They're stitching together a picture of where you've been, what you looked at, how long you lingered, and what you almost bought but didn't. You'll never interact with most of them directly. You just unknowingly carry their observers around from page to page, like lint on a sweater.
It's easy to wave this off. So what if some ad network knows I looked at running shoes? But the data doesn't stay in the world of advertising, and it doesn't stay anonymous. It gets bought, sold, merged, and breached.
The same infrastructure built to target ads has been used to de-anonymize people, set different prices based on who a retailer thinks you are, and feed government surveillance. The profile being built as you browse is more durable, more detailed, and more widely shared than the "targeted ads" framing suggests.
In this post, we'll dig into the raw materials behind cross-site tracking, the handful of things about you and your device that make persistent identification possible in the first place. Then we'll get into how those raw materials get assembled into the machinery that follows you around. And then, share some tips and techniques you can use to make yourself harder to follow.
While total invisibility online is an art form, most of the tools to fight cross-site tracking are within your reach.
The three building blocks of persistent identification
Before anyone can follow you around the internet, they need a way to recognize you when you show up. At first, this is just "you," as in the same browser or device that visited a site, not necessarily your name or any personal information. But that recognition is the foothold. Once a tracker can reliably identify you, it can start attaching everything else it learns to that identifier.
There are really only three places to find the raw material to recognize you in the first place, and almost every tracking technique boils down to using one or more of them.
Storage. A site asks your browser to hold onto a little piece of data, and your browser, being agreeable, does. The next time you show up, that data is still there, and now you're recognized. Cookies are the famous example, but the same idea shows up in localStorage, IndexedDB, and a handful of other browser storage mechanisms. The issue, at least from a tracker's perspective, is that browser storage is fragile. You can clear it, block it, or browse in a mode that throws it away when you're done. Storage-based identification only lasts as long as the storage does.

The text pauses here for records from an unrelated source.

(* ===== verification/WorkerProtocol.v ===== *)
(** The payloads of the broker/worker protocol: [src/sandbox/worker_protocol.hpp],
    [worker_protocol.cpp].

    Every message is a packed little-endian structure, optionally followed by
    a blob.  A pointer is an [option]: [None] is [nullptr].  Allocation failure
    ([reserve], [assign]) is not modelled. *)

From stdpp Require Import base tactics list numbers.
From Stdlib Require Import ZArith Lia.
From S2P Require Import Prelude Bytes SandboxIpc.

Local Open Scope Z_scope.

(** ** Packed structures

    [#pragma pack(push, 1)]: the fields follow each other, [ws] are their
    widths in bytes. *)

Fixpoint struct_bytes (ws : list nat) (vs : list Z) : list Z :=
  match ws, vs with
  | w :: ws, v :: vs => le_digits w v ++ struct_bytes ws vs
  | _, _ => []
  end.

Fixpoint struct_vals (ws : list nat) (l : list Z) : list Z :=
  match ws with
  | [] => []
  | w :: ws => le_val (take w l) :: struct_vals ws (drop w l)
  end.

(** [int32]: two's complement. *)
Definition s32 (z : Z) : Z := if z <? 2 ^ 31 then z else z - 2 ^ 32.

Record WireEntry := {
  we_path_offset : Z;
  we_path_len : Z;
  we_is_dir : Z;
  we_method : Z;
  we_is_encrypted : Z;
  we_crc32 : Z;
  we_size : Z;
  we_packed_size : Z;
  we_mtime : Z;
  we_pad0 : Z;
  we_pad1 : Z
}.

Definition WireEntry_widths : list nat := [4; 4; 4; 4; 4; 4; 8; 8; 8; 8; 8]%nat.
Definition WireEntry_size : Z := 64.
Definition WIRE_FLAG_SERVICE : Z := 1.
Definition WIRE_FLAG_HAS_CRC32 : Z := 2.

Definition WireEntry_fields (e : WireEntry) : list Z :=
  [we_path_offset e; we_path_len e; we_is_dir e; we_method e; we_is_encrypted e; we_crc32 e;
   we_size e; we_packed_size e; we_mtime e; we_pad0 e; we_pad1 e].

Definition WireEntry_bytes (e : WireEntry) : list Z := struct_bytes WireEntry_widths (WireEntry_fields e).

Definition WireEntry_of (vs : list Z) : WireEntry :=
  let f i := nth i vs 0 in
  {| we_path_offset := f 0%nat; we_path_len := f 1%nat; we_is_dir := f 2%nat; we_method := f 3%nat;
     we_is_encrypted := f 4%nat; we_crc32 := f 5%nat; we_size := f 6%nat; we_packed_size := f 7%nat;
     we_mtime := f 8%nat; we_pad0 := f 9%nat; we_pad1 := f 10%nat |}.

Record WireScanHeader := { sh_entry_count : Z; sh_reserved : Z; sh_paths_bytes : Z }.
Definition WireScanHeader_widths : list nat := [4; 4; 8]%nat.
Definition WireScanHeader_size : Z := 16.
Definition WireScanHeader_bytes (h : WireScanHeader) : list Z :=
  struct_bytes WireScanHeader_widths [sh_entry_count h; sh_reserved h; sh_paths_bytes h].
Definition WireScanHeader_of (vs : list Z) : WireScanHeader :=
  {| sh_entry_count := nth 0 vs 0; sh_reserved := nth 1 vs 0; sh_paths_bytes := nth 2 vs 0 |}.

Record ScanView := { entries : list WireEntry; paths : list Z }.

(** ** pack_scan_result *)

Definition total_paths (es : list WireEntry) : Z :=
  fold_left (fun t e => u64 (t + we_path_len e)) es 0.

(** The returned flag and the payload left in the out-parameter. *)
Definition pack_scan_result (view : ScanView) (payload : list Z) : bool * list Z :=
  let total := total_paths (entries view) in
  if total >? 0xFFFFFFFF then (false, payload)
  else if zlen (entries view) >? 0xFFFFFFFF then (false, payload)
  else
    let hdr := {| sh_entry_count := u32 (zlen (entries view)); sh_reserved := 0; sh_paths_bytes := total |} in
    let payload := WireScanHeader_bytes hdr ++ concat (map WireEntry_bytes (entries view)) ++ paths view in
    (zlen payload <=? MAX_FRAME_PAYLOAD, payload).

(** ** unpack_scan_result *)

Definition read_struct (ws : list nat) (size : Z) (m : list Z) (off : Z) : res (list Z) :=
  b ← slice m off size;
  mret (struct_vals ws b).

(** [e._pad[0] & ~(WIRE_FLAG_SERVICE | WIRE_FLAG_HAS_CRC32)] *)
Definition unknown_wire_flags (e : WireEntry) : bool :=
  negb (Z.land (we_pad0 e) (2 ^ 64 - 1 - Z.lor WIRE_FLAG_SERVICE WIRE_FLAG_HAS_CRC32) =? 0).

(** The loop over the entries; [left] is [entry_count - i], [eb] the offset of
    entry [i].  [(false, _)] is an early [return false]. *)
Fixpoint unpack_entries (left : nat) (payload : list Z) (eb paths_bytes : Z) (out : list WireEntry)
  : res (bool * list WireEntry) :=
  match left with
  | O => Ok (true, out)
  | S left' =>
      vs ← read_struct WireEntry_widths WireEntry_size payload eb;
      let e := WireEntry_of vs in
      if negb (we_pad1 e =? 0) then Ok (false, out)
      else if unknown_wire_flags e then Ok (false, out)
      else
        let end_ := u64 (we_path_offset e + we_path_len e) in
        if end_ >? paths_bytes then Ok (false, out)
        else unpack_entries left' payload (eb + WireEntry_size) paths_bytes (out ++ [e])
  end.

Network. Every request your device makes carries your IP address, because the response has to get back to you somehow. That IP is a halfway-decent identifier on its own. It often points to a specific household or, on mobile, follows you around for a while before it changes. It's not precise, plenty of people can share one, and it shifts over time, but it's always there, and you can't simply turn it off the way you can refuse a cookie. To make it stop identifying you, you have to actively route around it.
Browser and device attributes. To render pages correctly, your browser volunteers a steady stream of details about your setup: which browser and version you're running, your operating system, screen resolution, time zone, language, installed fonts, and how your specific hardware renders graphics, among many other things. Any one of these is unremarkable and shared by millions of browsers or devices. But stack enough of them together, and the combination starts to get more and more rare, rare enough to pick one browser out of millions. Collecting these attributes and turning them into an identifier is called browser fingerprinting, and unlike storage, there's nothing sitting on your device to delete. The fingerprint is just based on what your browser looks like.
The thing to know is that these three rarely work alone. Storage, network, and browser attributes each have weak spots, but used together, they cover for each other. Clear your cookies, and a tracker might still recognize your IP. Change your IP, and the fingerprint is still there. Stack all three, and you get something far more durable than any one of them on its own.
On its own, being recognized as "the same browser that visited last Tuesday" is pretty harmless. Recognition is just a building block, and it has plenty of uses unrelated to surveillance. What can turn it into a privacy nightmare is what gets built on top of it: a profile, assembled from everything attached to you over time, fed by an identifier that doesn't stay put on one site.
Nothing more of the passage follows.